**TASK**
Lines in which "JNull" appears should be pulled from the data below.

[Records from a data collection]
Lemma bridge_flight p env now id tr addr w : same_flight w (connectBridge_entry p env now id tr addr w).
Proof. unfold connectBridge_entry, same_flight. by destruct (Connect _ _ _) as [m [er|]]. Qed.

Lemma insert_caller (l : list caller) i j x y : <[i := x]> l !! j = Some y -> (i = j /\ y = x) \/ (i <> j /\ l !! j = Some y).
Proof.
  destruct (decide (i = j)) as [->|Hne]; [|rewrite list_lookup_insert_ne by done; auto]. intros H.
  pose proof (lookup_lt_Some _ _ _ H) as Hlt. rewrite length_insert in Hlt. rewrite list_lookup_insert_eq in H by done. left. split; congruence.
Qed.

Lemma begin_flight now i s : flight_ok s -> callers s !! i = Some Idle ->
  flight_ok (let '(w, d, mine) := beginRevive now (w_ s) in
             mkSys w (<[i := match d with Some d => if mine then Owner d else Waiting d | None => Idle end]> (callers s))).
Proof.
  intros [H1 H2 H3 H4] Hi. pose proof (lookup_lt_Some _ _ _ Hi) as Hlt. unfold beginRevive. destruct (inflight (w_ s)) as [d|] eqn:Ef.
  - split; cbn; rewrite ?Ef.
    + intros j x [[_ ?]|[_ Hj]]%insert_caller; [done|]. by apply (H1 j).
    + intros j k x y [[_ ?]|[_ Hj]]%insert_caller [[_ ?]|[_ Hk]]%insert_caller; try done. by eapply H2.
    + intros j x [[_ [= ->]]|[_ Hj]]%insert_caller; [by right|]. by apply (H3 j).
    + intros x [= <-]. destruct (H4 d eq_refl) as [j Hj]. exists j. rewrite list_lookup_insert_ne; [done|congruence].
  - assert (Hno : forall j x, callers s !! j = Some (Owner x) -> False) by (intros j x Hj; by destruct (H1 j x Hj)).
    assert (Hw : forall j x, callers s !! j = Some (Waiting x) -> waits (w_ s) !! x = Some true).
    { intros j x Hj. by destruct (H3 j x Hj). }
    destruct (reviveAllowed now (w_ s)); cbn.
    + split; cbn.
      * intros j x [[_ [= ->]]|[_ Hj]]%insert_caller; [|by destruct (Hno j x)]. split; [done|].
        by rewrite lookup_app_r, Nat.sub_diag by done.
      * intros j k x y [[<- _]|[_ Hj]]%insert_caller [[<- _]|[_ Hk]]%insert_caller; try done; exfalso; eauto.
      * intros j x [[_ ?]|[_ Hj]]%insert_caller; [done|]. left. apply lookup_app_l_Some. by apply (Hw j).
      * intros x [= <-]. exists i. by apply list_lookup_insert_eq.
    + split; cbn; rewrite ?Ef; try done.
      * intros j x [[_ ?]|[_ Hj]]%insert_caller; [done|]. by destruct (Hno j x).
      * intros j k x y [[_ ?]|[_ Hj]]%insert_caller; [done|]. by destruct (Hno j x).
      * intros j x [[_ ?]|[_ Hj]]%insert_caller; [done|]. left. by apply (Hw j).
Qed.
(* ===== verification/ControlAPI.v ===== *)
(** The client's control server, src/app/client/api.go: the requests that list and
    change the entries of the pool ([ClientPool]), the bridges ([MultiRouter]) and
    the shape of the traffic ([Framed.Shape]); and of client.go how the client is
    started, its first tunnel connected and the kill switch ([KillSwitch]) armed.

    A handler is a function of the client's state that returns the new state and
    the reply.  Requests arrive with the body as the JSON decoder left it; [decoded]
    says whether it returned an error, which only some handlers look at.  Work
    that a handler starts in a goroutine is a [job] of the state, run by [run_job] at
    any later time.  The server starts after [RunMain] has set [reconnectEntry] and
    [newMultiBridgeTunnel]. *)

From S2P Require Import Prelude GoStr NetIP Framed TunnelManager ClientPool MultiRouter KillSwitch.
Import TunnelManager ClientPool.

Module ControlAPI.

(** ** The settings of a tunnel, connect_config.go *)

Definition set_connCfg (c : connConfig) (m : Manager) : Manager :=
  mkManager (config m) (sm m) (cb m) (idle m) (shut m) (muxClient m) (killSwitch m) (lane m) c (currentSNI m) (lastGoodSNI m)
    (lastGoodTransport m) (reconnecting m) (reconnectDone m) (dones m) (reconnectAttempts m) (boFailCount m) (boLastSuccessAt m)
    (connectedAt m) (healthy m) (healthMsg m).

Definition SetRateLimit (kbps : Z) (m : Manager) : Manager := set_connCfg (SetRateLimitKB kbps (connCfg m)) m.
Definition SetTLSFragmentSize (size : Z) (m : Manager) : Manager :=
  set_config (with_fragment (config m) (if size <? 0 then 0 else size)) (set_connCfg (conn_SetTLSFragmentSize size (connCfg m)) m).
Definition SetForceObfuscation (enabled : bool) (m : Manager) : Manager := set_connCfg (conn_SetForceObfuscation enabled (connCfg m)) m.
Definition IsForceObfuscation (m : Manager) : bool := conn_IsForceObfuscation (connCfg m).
...
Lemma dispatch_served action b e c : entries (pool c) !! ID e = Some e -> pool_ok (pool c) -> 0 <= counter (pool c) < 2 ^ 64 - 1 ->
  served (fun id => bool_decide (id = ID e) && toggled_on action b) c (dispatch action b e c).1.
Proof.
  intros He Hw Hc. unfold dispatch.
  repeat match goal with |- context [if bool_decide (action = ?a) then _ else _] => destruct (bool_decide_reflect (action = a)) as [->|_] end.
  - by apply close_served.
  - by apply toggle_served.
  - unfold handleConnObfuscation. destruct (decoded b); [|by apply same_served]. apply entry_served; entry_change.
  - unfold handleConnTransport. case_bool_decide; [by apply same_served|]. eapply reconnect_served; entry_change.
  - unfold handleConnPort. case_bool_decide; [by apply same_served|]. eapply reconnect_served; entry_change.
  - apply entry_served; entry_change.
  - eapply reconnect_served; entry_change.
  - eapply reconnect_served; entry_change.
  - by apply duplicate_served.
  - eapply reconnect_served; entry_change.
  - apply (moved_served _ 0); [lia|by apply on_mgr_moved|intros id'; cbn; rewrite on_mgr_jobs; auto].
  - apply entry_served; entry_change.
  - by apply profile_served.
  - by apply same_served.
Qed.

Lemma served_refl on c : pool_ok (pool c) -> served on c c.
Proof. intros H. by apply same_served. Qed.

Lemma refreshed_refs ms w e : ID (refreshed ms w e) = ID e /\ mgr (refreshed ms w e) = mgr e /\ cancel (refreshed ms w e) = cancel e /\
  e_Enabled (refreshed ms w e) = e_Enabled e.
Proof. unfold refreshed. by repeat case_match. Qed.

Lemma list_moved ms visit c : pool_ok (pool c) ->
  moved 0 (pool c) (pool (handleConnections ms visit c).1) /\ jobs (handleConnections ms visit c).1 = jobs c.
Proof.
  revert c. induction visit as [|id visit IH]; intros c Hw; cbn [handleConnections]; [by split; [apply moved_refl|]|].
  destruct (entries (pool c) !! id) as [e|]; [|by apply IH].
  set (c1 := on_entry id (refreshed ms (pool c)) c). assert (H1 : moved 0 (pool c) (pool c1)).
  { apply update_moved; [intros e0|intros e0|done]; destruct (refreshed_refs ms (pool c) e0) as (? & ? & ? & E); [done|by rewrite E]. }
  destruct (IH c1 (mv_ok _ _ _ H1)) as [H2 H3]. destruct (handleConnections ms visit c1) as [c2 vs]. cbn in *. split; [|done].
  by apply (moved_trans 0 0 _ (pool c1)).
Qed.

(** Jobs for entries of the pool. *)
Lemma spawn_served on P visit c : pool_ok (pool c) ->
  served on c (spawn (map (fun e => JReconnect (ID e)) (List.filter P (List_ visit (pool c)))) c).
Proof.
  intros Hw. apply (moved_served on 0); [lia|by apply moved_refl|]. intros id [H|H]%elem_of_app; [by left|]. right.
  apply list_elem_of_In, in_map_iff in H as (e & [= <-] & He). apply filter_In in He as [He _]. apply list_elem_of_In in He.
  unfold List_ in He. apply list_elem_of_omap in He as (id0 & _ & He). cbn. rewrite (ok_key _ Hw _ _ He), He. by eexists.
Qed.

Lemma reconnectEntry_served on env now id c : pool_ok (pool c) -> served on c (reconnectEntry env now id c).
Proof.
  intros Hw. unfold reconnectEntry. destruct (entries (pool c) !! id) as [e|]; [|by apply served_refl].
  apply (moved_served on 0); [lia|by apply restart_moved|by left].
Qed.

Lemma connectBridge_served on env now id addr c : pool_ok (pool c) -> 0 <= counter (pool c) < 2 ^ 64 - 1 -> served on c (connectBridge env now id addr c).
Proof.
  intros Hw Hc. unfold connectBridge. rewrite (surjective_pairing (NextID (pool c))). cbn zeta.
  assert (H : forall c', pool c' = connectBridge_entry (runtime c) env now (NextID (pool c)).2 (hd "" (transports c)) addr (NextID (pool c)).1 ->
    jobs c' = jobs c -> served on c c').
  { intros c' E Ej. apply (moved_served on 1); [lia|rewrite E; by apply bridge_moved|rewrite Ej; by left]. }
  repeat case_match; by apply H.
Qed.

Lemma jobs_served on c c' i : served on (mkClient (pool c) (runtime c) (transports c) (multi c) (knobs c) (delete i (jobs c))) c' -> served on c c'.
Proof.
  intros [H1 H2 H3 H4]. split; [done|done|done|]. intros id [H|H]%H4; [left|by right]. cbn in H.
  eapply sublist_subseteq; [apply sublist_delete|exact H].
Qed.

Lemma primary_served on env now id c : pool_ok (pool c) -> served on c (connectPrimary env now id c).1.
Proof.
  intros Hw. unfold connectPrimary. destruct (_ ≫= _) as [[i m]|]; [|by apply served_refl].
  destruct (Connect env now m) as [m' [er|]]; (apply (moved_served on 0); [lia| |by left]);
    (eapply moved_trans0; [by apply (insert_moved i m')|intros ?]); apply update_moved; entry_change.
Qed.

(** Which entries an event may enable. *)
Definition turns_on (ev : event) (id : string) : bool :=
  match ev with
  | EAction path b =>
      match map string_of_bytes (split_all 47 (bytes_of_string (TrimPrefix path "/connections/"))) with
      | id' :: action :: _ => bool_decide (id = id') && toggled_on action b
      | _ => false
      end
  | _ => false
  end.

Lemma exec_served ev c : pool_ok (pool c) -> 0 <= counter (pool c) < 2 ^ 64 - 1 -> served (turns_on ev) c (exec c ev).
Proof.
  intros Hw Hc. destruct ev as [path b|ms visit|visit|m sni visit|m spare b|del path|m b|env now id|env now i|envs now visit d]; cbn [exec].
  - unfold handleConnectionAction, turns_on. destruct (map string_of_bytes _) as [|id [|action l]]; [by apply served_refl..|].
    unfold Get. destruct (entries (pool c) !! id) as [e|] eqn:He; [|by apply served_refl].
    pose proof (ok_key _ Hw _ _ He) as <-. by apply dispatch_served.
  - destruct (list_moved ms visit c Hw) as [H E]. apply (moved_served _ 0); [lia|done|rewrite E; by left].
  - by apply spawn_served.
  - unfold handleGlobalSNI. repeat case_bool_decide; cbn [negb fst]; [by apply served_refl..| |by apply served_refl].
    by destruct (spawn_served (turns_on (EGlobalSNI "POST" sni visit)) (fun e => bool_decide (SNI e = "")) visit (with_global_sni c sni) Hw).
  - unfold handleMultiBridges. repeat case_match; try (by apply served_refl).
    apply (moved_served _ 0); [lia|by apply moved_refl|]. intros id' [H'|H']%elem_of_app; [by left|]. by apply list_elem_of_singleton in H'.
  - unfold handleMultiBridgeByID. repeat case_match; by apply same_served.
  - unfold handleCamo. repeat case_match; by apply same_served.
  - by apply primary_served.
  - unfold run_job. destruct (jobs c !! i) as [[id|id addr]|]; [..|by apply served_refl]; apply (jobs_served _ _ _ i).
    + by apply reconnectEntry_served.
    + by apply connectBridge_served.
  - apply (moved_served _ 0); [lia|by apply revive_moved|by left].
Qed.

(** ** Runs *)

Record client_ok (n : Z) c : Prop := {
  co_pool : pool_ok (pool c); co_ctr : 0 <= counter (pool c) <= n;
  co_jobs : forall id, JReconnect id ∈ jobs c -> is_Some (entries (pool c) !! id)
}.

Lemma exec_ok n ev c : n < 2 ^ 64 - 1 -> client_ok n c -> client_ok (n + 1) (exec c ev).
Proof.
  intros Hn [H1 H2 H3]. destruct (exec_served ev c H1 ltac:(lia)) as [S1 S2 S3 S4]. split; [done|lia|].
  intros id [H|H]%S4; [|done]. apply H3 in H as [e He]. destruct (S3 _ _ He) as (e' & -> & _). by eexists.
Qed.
...
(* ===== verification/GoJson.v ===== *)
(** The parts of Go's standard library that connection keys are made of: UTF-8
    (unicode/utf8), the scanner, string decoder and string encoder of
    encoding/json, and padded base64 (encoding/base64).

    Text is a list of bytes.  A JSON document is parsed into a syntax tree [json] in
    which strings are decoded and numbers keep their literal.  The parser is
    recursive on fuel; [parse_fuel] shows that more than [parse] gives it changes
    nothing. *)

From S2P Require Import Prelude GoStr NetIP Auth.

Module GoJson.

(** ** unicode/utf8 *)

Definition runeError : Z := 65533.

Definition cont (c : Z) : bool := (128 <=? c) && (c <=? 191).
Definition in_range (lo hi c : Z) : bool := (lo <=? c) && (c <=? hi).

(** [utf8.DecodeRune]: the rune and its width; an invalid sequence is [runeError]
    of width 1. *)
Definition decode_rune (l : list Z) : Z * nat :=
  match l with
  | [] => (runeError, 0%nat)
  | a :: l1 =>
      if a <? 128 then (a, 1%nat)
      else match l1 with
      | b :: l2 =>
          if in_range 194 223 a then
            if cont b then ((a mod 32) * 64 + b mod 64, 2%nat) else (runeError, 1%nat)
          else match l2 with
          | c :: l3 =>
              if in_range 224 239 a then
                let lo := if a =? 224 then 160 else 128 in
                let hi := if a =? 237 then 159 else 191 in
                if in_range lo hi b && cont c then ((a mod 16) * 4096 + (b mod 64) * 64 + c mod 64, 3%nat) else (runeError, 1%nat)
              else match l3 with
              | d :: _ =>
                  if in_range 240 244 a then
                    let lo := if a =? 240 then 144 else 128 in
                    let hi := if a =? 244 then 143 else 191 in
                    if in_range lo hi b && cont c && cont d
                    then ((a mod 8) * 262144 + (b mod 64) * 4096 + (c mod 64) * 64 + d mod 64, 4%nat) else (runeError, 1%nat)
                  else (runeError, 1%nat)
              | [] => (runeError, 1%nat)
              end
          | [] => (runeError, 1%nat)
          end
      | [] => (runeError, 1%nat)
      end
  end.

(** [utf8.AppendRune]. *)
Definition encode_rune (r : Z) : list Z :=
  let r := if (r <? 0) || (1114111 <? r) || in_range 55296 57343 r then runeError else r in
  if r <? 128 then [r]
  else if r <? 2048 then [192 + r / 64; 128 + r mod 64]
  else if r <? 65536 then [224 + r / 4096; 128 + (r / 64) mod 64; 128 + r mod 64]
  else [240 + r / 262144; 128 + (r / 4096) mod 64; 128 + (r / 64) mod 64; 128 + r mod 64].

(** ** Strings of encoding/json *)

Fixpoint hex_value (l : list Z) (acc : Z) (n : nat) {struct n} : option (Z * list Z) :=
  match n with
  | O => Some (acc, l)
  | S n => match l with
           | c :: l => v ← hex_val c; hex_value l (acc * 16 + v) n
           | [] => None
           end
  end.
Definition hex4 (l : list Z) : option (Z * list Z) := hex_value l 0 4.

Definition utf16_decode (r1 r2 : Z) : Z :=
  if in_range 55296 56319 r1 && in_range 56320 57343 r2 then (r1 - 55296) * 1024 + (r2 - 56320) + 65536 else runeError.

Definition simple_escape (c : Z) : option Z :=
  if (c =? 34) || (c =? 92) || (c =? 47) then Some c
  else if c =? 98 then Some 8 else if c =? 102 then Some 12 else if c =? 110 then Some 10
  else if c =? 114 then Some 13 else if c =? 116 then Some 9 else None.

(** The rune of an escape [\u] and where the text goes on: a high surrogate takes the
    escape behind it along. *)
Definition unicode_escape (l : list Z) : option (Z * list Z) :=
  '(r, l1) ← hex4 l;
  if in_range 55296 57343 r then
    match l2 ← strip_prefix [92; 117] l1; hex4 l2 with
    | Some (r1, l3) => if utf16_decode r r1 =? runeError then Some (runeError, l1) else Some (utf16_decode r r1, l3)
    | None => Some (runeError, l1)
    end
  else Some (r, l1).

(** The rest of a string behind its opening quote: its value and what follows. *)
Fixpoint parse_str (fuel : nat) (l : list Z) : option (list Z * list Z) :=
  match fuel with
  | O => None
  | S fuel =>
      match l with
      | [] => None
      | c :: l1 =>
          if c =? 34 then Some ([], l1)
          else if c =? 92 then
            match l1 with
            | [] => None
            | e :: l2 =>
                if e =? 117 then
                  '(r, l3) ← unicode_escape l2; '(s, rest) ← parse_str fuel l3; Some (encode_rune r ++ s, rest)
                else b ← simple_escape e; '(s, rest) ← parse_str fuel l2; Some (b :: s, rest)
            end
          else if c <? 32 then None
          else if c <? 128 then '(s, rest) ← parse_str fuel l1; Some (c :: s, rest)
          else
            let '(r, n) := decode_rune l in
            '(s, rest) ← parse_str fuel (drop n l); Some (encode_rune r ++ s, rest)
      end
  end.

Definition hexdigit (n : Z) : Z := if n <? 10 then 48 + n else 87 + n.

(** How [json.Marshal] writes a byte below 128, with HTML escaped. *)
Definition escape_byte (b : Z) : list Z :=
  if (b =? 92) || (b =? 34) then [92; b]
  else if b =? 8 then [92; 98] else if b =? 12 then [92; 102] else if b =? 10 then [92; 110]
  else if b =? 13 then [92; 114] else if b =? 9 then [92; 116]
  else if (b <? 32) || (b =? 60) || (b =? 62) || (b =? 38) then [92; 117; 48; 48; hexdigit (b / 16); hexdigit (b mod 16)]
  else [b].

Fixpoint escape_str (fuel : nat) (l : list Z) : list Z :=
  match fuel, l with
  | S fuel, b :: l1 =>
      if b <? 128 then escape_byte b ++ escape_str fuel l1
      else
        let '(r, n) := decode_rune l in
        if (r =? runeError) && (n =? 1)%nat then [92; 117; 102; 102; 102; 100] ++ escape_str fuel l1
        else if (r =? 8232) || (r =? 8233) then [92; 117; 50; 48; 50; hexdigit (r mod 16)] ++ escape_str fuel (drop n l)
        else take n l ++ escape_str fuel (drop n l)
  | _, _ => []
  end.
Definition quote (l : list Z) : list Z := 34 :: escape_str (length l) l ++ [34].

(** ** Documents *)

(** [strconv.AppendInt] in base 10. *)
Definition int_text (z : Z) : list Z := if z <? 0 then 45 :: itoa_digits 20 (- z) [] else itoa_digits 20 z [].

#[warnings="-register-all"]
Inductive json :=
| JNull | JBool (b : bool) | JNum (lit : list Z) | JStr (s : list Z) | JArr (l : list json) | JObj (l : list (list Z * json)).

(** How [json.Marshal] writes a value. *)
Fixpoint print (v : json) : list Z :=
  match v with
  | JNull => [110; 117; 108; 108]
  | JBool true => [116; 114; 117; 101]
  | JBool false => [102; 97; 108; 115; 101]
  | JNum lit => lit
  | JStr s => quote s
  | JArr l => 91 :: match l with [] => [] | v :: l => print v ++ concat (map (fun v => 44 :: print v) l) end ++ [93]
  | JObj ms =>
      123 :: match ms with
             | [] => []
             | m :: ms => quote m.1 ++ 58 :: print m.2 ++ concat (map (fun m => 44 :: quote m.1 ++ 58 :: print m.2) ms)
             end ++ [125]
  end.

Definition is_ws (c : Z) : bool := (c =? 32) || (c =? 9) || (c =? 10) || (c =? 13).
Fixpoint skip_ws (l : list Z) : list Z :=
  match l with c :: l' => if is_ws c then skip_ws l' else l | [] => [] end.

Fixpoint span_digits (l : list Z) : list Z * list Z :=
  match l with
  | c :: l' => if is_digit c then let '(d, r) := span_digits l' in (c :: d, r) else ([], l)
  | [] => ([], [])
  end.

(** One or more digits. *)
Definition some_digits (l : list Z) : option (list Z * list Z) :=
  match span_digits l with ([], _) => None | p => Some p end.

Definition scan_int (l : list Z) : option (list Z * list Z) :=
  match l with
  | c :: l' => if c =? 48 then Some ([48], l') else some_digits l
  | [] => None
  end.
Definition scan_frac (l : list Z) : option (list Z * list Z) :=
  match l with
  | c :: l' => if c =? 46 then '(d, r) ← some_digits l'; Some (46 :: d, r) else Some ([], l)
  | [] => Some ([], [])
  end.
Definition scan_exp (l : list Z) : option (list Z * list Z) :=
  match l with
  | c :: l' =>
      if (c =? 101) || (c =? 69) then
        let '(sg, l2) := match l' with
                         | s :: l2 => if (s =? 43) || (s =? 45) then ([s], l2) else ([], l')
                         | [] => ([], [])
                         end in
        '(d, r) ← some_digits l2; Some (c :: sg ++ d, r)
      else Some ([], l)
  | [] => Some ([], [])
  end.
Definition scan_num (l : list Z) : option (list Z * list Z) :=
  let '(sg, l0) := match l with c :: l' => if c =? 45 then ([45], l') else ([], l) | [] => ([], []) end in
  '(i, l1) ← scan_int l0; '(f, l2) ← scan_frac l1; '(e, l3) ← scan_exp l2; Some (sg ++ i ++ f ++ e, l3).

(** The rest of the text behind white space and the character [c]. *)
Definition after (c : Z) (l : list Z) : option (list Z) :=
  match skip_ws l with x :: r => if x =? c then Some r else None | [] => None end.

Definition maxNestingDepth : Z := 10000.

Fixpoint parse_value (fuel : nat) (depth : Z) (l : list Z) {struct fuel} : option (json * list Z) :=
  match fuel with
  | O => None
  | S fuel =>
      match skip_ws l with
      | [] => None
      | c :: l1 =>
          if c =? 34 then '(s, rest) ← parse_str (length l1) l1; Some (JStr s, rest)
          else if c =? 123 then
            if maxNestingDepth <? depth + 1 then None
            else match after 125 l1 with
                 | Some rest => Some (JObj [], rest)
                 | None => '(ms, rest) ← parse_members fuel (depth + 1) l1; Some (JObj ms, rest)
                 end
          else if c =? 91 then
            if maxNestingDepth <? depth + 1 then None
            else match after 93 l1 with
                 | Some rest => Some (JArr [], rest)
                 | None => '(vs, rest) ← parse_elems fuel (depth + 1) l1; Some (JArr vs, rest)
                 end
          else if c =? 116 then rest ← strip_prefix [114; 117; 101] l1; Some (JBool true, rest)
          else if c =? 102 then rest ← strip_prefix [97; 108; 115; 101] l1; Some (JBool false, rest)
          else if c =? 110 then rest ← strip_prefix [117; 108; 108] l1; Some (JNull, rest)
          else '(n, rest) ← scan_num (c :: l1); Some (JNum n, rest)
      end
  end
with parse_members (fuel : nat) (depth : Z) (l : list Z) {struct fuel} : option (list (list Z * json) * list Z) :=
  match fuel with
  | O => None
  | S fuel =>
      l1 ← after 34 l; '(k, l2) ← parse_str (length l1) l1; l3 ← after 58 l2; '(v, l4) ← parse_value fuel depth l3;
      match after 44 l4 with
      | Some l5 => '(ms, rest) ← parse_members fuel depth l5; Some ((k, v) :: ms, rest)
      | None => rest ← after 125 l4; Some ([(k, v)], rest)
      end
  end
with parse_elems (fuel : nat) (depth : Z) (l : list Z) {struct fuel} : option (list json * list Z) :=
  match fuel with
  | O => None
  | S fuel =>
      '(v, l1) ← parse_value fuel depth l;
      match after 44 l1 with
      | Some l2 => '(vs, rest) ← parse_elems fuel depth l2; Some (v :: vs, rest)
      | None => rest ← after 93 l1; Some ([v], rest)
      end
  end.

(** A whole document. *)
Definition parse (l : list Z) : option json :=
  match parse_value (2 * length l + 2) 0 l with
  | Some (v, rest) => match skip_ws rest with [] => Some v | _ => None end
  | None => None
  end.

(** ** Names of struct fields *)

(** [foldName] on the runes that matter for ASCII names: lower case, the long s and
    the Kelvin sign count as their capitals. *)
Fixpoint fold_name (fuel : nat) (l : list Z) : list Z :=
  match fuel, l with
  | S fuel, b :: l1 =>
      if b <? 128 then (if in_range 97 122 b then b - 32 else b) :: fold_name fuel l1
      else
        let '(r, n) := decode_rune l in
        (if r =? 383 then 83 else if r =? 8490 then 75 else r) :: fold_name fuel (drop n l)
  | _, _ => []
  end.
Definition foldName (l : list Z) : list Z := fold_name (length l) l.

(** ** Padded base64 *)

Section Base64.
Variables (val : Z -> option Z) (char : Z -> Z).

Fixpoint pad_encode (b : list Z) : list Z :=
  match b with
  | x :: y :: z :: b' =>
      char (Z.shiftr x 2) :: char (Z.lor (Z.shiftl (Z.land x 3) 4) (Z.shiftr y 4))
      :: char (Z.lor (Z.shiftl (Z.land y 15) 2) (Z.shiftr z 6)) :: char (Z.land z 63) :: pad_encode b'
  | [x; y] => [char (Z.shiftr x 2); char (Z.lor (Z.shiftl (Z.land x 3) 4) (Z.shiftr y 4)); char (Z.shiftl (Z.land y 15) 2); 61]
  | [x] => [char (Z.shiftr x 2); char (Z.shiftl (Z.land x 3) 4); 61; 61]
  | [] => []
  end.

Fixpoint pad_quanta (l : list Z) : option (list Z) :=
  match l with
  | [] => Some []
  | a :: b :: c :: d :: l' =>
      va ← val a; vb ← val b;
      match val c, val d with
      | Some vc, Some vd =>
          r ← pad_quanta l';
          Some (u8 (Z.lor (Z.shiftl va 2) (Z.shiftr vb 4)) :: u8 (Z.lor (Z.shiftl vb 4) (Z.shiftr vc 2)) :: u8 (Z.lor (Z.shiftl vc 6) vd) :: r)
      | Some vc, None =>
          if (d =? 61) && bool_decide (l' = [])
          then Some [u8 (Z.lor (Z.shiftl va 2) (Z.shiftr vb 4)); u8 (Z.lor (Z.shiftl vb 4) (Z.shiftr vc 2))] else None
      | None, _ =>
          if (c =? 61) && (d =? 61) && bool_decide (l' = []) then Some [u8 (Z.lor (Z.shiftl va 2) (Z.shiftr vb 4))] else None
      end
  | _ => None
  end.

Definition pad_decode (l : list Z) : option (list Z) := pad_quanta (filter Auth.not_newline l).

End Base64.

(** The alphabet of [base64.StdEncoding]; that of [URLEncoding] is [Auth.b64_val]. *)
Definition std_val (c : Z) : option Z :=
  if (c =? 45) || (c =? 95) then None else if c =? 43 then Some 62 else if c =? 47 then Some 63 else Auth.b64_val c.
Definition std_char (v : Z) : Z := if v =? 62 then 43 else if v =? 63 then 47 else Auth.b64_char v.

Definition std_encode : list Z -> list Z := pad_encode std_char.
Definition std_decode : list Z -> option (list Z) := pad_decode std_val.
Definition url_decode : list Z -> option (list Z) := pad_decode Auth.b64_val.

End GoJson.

**ANSWER SPACE**
| JNull | JBool (b : bool) | JNum (lit : list Z) | JStr (s : list Z) | JArr (l : list json) | JObj (l : list (list Z * json)).
  | JNull => [110; 117; 108; 108]
          else if c =? 110 then rest ← strip_prefix [117; 108; 108] l1; Some (JNull, rest)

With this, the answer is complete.